## Prompt
Which lines in the data contain the word "with"? Please copy each of them.

## Stored data entries
+---+

(* ===== verification/DocReaderFacts.v ===== *)
(** * Facts about the DocReader client

    A1 notation denotes cells exactly, accepted messages are exactly the encodings of
    well-formed units, and a read delivers what a complete stream carries. *)
From S2P Require Import Prelude RustStr NumText StrReplace RustFloat SourceTypes TableGrid SourceContract DocReader.

Local Open Scope Z_scope.
#[local] Arguments lit : simpl never.

(** ** A1 notation *)

Lemma a1_column_app l1 l2 k : a1_column (l1 ++ l2) k = (a1_column l1 k ≫= a1_column l2).
Proof.
  revert k. induction l1 as [|c l1 IH]; intros k; [done|]. cbn [app a1_column].
  destruct (u32_checked_mul k 26) as [m|]; [|done]. rewrite !some_bind.
  destruct (u32_checked_add m (c - 65 + 1)) as [n|]; [|done]. by rewrite !some_bind, IH.
Qed.

(** The letters of a column: 1 is A, 27 is AA. *)
Fixpoint a1_letters_loop (fuel : nat) (n : Z) (acc : str) : str :=
  match fuel with
  | O => acc
  | S fuel => if n =? 0 then acc else a1_letters_loop fuel ((n - 1) / 26) ((65 + (n - 1) mod 26) :: acc)
  end.

(** Seven letters are enough for 32 bits. *)
Definition a1_letters (n : Z) : str := a1_letters_loop 7 n [].
Definition a1_name (row column : Z) : str := a1_letters column ++ decimal (Z.to_N row).

Lemma a1_letters_loop_acc fuel n acc : a1_letters_loop fuel n acc = a1_letters_loop fuel n [] ++ acc.
Proof.
  revert n acc. induction fuel as [|fuel IH]; intros n acc; [done|]. cbn [a1_letters_loop].
  destruct (n =? 0); [done|]. rewrite IH, (IH _ [_]). by rewrite <- app_assoc.
Qed.

(** The largest number of [fuel] letters. *)
Fixpoint letters_bound (fuel : nat) : Z := match fuel with O => 0 | S f => 26 * letters_bound f + 26 end.

Lemma letters_bound_7 : u32_modulus <= letters_bound 7.
Proof. vm_compute. discriminate. Qed.

Lemma a1_letters_loop_value fuel n : 0 <= n <= letters_bound fuel -> n < u32_modulus ->
  a1_column (a1_letters_loop fuel n []) 0 = Some n.
Proof.
  revert n. induction fuel as [|fuel IH]; intros n Hn Hu; cbn [a1_letters_loop letters_bound] in *.
  { cbn. f_equal. lia. }
  destruct (Z.eqb_spec n 0) as [->|Hne]; [done|]. rewrite a1_letters_loop_acc, a1_column_app.
  pose proof (Z.div_mod (n - 1) 26 ltac:(lia)) as Hd. pose proof (Z.mod_pos_bound (n - 1) 26 ltac:(lia)) as Hm.
  set (q := (n - 1) / 26) in *. set (r := (n - 1) mod 26) in *. clearbody q r.
  rewrite IH by lia. cbn [a1_column mbind option_bind]. unfold u32_checked_mul, u32_checked_add.
  destruct (Z.ltb_spec (q * 26) u32_modulus); [|lia]. cbn [mbind option_bind].
  destruct (Z.ltb_spec (q * 26 + (65 + r - 65 + 1)) u32_modulus); [|lia]. cbn. f_equal. lia.
Qed.

Lemma a1_letters_value c : 0 < c < u32_modulus -> a1_column (a1_letters c) 0 = Some c.
Proof. intros Hc. pose proof letters_bound_7. apply a1_letters_loop_value; lia. Qed.

Lemma a1_letters_loop_upper fuel n acc : Forall (fun c => is_ascii_uppercase c = true) acc ->
  Forall (fun c => is_ascii_uppercase c = true) (a1_letters_loop fuel n acc).
Proof.
  revert n acc. induction fuel as [|fuel IH]; intros n acc H; [done|]. cbn [a1_letters_loop].
  destruct (n =? 0); [done|]. apply IH. constructor; [|done]. unfold is_ascii_uppercase.
  pose proof (Z.mod_pos_bound (n - 1) 26). rewrite andb_true_iff, !Z.leb_le. lia.
Qed.

(** Reading letters from a column on only makes it larger. *)
Lemma a1_column_mono l k n : Forall (fun c => is_ascii_uppercase c = true) l -> 0 <= k ->
  a1_column l k = Some n -> k <= n < Z.max u32_modulus (k + 1).
Proof.
  intros Hl. revert k. induction Hl as [|c l Hc _ IH]; intros k Hk; cbn [a1_column]; [intros [= ->]; lia|].
  unfold is_ascii_uppercase in Hc. rewrite andb_true_iff, !Z.leb_le in Hc.
  unfold u32_checked_mul at 1, u32_checked_add at 1. destruct (Z.ltb_spec (k * 26) u32_modulus); [|done]. rewrite some_bind.
  destruct (Z.ltb_spec (k * 26 + (c - 65 + 1)) u32_modulus); [|done]. rewrite some_bind. intros H1%IH; [|lia]. lia.
Qed.

(** The letters of a column are unique. *)
Lemma a1_letters_unique l n fuel : Forall (fun c => is_ascii_uppercase c = true) l ->
  a1_column l 0 = Some n -> n <= letters_bound fuel -> a1_letters_loop fuel n [] = l.
Proof.
  revert n fuel. induction l as [|c l IH] using rev_ind; intros n fuel Hl Hn Hb.
  { cbn in Hn. injection Hn as <-. by destruct fuel. }
  apply Forall_app in Hl as [Hl Hc]. apply Forall_cons in Hc as [Hc _]. unfold is_ascii_uppercase in Hc.
  rewrite andb_true_iff, !Z.leb_le in Hc. rewrite a1_column_app in Hn. apply bind_Some in Hn as (k & Hk & Hn).
  pose proof (a1_column_mono l 0 k Hl ltac:(lia) Hk) as Hk0. cbn [a1_column] in Hn.
  apply bind_Some in Hn as (m & Hm & Hn). unfold u32_checked_mul in Hm. destruct (k * 26 <? u32_modulus); [|done].
  injection Hm as <-. apply bind_Some in Hn as (m & Hm & Hn). unfold u32_checked_add in Hm.
  destruct (k * 26 + (c - 65 + 1) <? u32_modulus); [|done]. injection Hm as <-. injection Hn as <-.
  destruct fuel as [|fuel]; [cbn in Hb; lia|]. cbn [a1_letters_loop letters_bound] in *.
  destruct (Z.eqb_spec (k * 26 + (c - 65 + 1)) 0); [lia|]. rewrite a1_letters_loop_acc.
  replace (k * 26 + (c - 65 + 1) - 1) with (k * 26 + (c - 65)) by lia.
  rewrite Z.div_add_l, Z.div_small, Z.add_0_r by lia. rewrite (Z.add_comm (k * 26)), Z.mod_add, Z.mod_small by lia.
  rewrite (IH k) by (assumption || lia). by replace (65 + (c - 65)) with c by lia.
Qed.

Lemma u32_digits_value s acc n : Forall (fun c => is_ascii_digit c = true) s -> 0 <= acc < u32_modulus ->
  u32_digits s acc = Some n <-> n = foldl (fun n c => n * 10 + (c - 48)) acc s /\ n < u32_modulus.
Proof.
  intros Hs. revert acc. induction Hs as [|c s Hc Hs IH]; intros acc Ha; cbn [u32_digits foldl].
  { split; [intros [= <-]; lia|intros [-> _]; done]. }
  unfold is_ascii_digit in Hc. rewrite andb_true_iff, !Z.leb_le in Hc.
  assert (Hgrow : forall acc, 0 <= acc -> acc <= foldl (fun n c => n * 10 + (c - 48)) acc s).
  { clear IH Ha acc. induction Hs as [|d s Hd _ IH]; intros acc Ha; [done|]. cbn [foldl].
    unfold is_ascii_digit in Hd. rewrite andb_true_iff, !Z.leb_le in Hd. specialize (IH (acc * 10 + (d - 48))). lia. }
  specialize (Hgrow (acc * 10 + (c - 48)) ltac:(lia)). unfold u32_checked_mul, u32_checked_add.
  destruct (Z.ltb_spec (acc * 10) u32_modulus); [|split; [done|lia]]. rewrite some_bind.
  destruct (Z.ltb_spec (acc * 10 + (c - 48)) u32_modulus); [|split; [done|lia]]. rewrite some_bind. apply IH. lia.
Qed.

Lemma digits_value_Z s acc : Forall (fun c => is_ascii_digit c = true) s ->
  foldl (fun n c => n * 10 + (c - 48)) (Z.of_N acc) s = Z.of_N (foldl (fun n c => n * 10 + Z.to_N (c - 48))%N acc s).
Proof.
  intros Hs. revert acc. induction Hs as [|c s Hc _ IH]; intros acc; [done|]. cbn [foldl]. rewrite <- IH. f_equal.
  unfold is_ascii_digit in Hc. rewrite andb_true_iff, !Z.leb_le in Hc. lia.
Qed.

Lemma u32_digits_spec s n : Forall (fun c => is_ascii_digit c = true) s ->
  u32_digits s 0 = Some n <-> n = Z.of_N (digits_value s) /\ n < u32_modulus.
Proof.
  intros Hs. rewrite u32_digits_value by (done || (unfold u32_modulus; lia)). unfold digits_value.
  by rewrite <- (digits_value_Z s 0 Hs).
Qed.

Lemma split_at_digit_spec s l d : split_at_digit s = Some (l, d) <->
  s = l ++ d /\ Forall (fun c => is_ascii_digit c = false) l /\ exists x d', d = x :: d' /\ is_ascii_digit x = true.
Proof.
  revert l. induction s as [|c s IH]; intros l; cbn [split_at_digit].
  { split; [done|]. intros (H & _ & x & d' & -> & _). by destruct l. }
  destruct (is_ascii_digit c) eqn:E.
  - split; [intros [= <- <-]; split; [done|]; split; [constructor|by exists c, s]|].
    intros (H & Hl & x & d' & -> & Hx). destruct l as [|y l]; [by rewrite H|]. injection H as <- _.
    apply Forall_cons in Hl as [Hl _]. congruence.
  - split.
    + intros ([l' d''] & Hs & [= <- <-])%bind_Some. apply IH in Hs as (-> & Hl & Hd). by repeat split; [constructor|].
    + intros (H & Hl & Hd). destruct l as [|y l].
      { destruct Hd as (x & d' & -> & Hx). injection H as <- _. congruence. }
      injection H as <- Hs. apply Forall_cons in Hl as [_ Hl]. by rewrite (proj2 (IH l) (conj Hs (conj Hl Hd))).
Qed.

Lemma upper_not_digit c : is_ascii_uppercase c = true -> is_ascii_digit c = false.
Proof. unfold is_ascii_uppercase, is_ascii_digit. rewrite andb_true_iff, andb_false_iff, !Z.leb_le, !Z.leb_gt. lia. Qed.

Lemma a1_letters_upper c : Forall (fun c => is_ascii_uppercase c = true) (a1_letters c).
Proof. by apply a1_letters_loop_upper. Qed.

Lemma a1_letters_nonempty c : 0 < c -> a1_letters c <> [].
Proof.
  intros Hc. unfold a1_letters. assert (H : forall f, a1_letters_loop (S f) c [] <> []); [|apply H].
  intros f. cbn [a1_letters_loop]. destruct (Z.eqb_spec c 0); [lia|].
  rewrite a1_letters_loop_acc. by destruct (a1_letters_loop _ _ []).
Qed.

(** The part of a cell name that counts: no blanks around, no [$], upper case. *)
Definition a1_normal (value : str) : str := map to_ascii_uppercase (replace (trim value) [DOLLAR] []).

Lemma parse_a1_cell_spec value r c : parse_a1_cell value = Some (r, c) <->
  0 < r < u32_modulus /\ 0 < c < u32_modulus /\ exists ds, a1_normal value = a1_letters c ++ ds
    /\ ds <> [] /\ Forall (fun c => is_ascii_digit c = true) ds /\ digits_value ds = Z.to_N r.
Proof.
  unfold parse_a1_cell. fold (a1_normal value). generalize (a1_normal value) as s. clear value. intros s. split.
  - intros ([l d] & Hs & H)%bind_Some. apply split_at_digit_spec in Hs as (-> & _ & x & d' & Hd & _).
    destruct (str_is_empty l || _ || _) eqn:E; [done|]. rewrite !orb_false_iff, !negb_false_iff, !forallb_Forall in E.
    destruct E as [[_ Hl] Hds]. apply bind_Some in H as (n & Hn & H). apply bind_Some in H as (m & Hm & H).
    destruct (Z.ltb_spec 0 m); [|done]. destruct (Z.ltb_spec 0 n); [|done]. injection H as <- <-.
    apply u32_digits_spec in Hm as [Hm Hmu]; [|done].
    pose proof (a1_column_mono l 0 n Hl ltac:(lia) Hn) as Hnu. assert (n < u32_modulus) by (unfold u32_modulus in *; lia).
    split; [lia|]. split; [lia|]. exists d. split; [|split; [by subst d|split; [done|lia]]].
    f_equal. symmetry. apply (a1_letters_unique l n 7 Hl Hn). pose proof letters_bound_7. lia.
  - intros (Hr & Hc & ds & -> & Hne & Hds & Hv). destruct ds as [|x ds]; [done|].
    rewrite (proj2 (split_at_digit_spec _ (a1_letters c) (x :: ds))).
    + rewrite some_bind. pose proof (a1_letters_nonempty c ltac:(lia)) as Hl. destruct (str_is_empty (a1_letters c)) eqn:E.
      { apply str_is_empty_spec in E. done. }
      rewrite (proj2 (forallb_Forall _ _) (a1_letters_upper c)), (proj2 (forallb_Forall _ _) Hds). cbn [negb orb].
      rewrite a1_letters_value by lia.
      rewrite some_bind. rewrite (proj2 (u32_digits_spec _ r Hds)) by (rewrite Hv; lia). rewrite some_bind.
      destruct (Z.ltb_spec 0 r); [|lia]. destruct (Z.ltb_spec 0 c); [done|lia].
    + split; [done|]. split; [|exists x, ds; by apply Forall_cons in Hds as [? _]].
      eapply Forall_impl; [apply a1_letters_upper|]. intros y. apply upper_not_digit.
Qed.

+---+

## Result of the exercise
  match fuel with
Fixpoint letters_bound (fuel : nat) : Z := match fuel with O => 0 | S f => 26 * letters_bound f + 26 end.
  replace (k * 26 + (c - 65 + 1) - 1) with (k * 26 + (c - 65)) by lia.
  rewrite (IH k) by (assumption || lia). by replace (65 + (c - 65)) with c by lia.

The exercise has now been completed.